Friday, April 16, 2021

Music and Live Concerts

If you love music as much as I do, you have surely missed getting to hear it performed live. My church (University Baptist Church, Hattiesburg) has been having in-person services on the front sidewalk/lawn during nice weather, with piano and sometimes strings, and singing.

Sundays at 10:00 a.m. on front lawn

Services are also recorded for YouTube
Alejandro Junco and Patricia Rezende Vanuci

Easter Sunday

The first live concert I attended since the March 2020 shutdown was April 1, 2021, at the Hattiesburg Cultural Center with Klasinc&Loncar Guitar Duo (a husband and wife duo originally from Croatia and Austria), and Trio Bolero (featuring Miroslav and Klasinc Lonar and cellist Rebekah Stark Johnson). The audience was limited to 75 people and the evening was an exciting return to hearing live music.

Trio Bolero (Miroslav Loncar, Rebekah Stark Johnson, and Klasinc Loncar)

After a year-long absence, our Back Door Coffeehouse returned on April 8 with Tom Kimmel joined by Alejandro Junco. Tom is a singer/songwriter/poet who now lives in Hattiesburg and Alejandro Junco is a talented Cuban violinist studying at USM.  What a treat for us all!

Adding to the joy of my music news, The Meistersingers have resumed rehearsals and will be preparing the breath of life by Dan Forrest for a June concert, with the composer present and at the piano. 

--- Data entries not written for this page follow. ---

(** * kimi-go: the agent core, embedded and verified

    A shallow embedding of the parts of kimi-go that its specification makes
    checkable statements about:

    - [internal/llm/errors.go]      error taxonomy and retry classification
    - [internal/llm/retry.go]       exponential backoff and the retry executor
    - [internal/approval]           the approval manager
    - [internal/tools/tool.go]      tool registry, tool results, truncation
    - [internal/tools/shell.go]     the shell tool
    - [internal/soul/soul.go]       the turn loop
    - compaction of the LLM history, from section 4.9 of the specification

    Go [int], [int64] and [time.Duration] are modelled by [Z] (durations in
    nanoseconds), Go strings by [string] (a sequence of bytes), maps by
    [gmap], [float64] by the IEEE-754 binary64 format of [SpecFloat]. *)

From Stdlib Require Import ZArith List Lia Bool.
From Stdlib Require Import DecimalString.
From Stdlib Require Import Floats.SpecFloat.
From stdpp Require Import base option list strings gmap.

Local Open Scope Z_scope.

(** ** Formatting helpers of package [fmt] *)

Module Fmt.

(** [%d] applied to an integer. *)
Definition d (n : Z) : string := NilZero.string_of_int (Z.to_int n).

How wonderful it is to get to sing again! We are observing strict Covid precautions and are very aware that this is how we can begin to be together safely. 

Sunday, April 11, 2021

Catching Up on March Happenings

 Before getting too far past March, I should post that my Cinque Terre fabric collage won a 3rd place ribbon in the South Mississippi Art Association 44th Annual Show (postponed from December 2020) in the "Other" category.  Like many events, due to Covid this was an online virtual show, but all the pieces can be seen on the link above.

Cinque Terre, 23" x 52"
In other stitching news, I made two more leaf pieces, one for Jackie Watkins in our Southern Fiber Artists exchange group, and one as a donation to Studio Art Quilt Associates annual auction.
8" x 10" for Jackie Watkins

12" x 12" for SAQA auction
I enjoyed participating in Nanette S Zeller's thread-painting virtual class. She is a fiber artist in North Carolina and has been teaching this class in person but has transitioned to an online version. She provided excellent instruction and video demonstrations as we stitched her sunflower design in our own fabric choices.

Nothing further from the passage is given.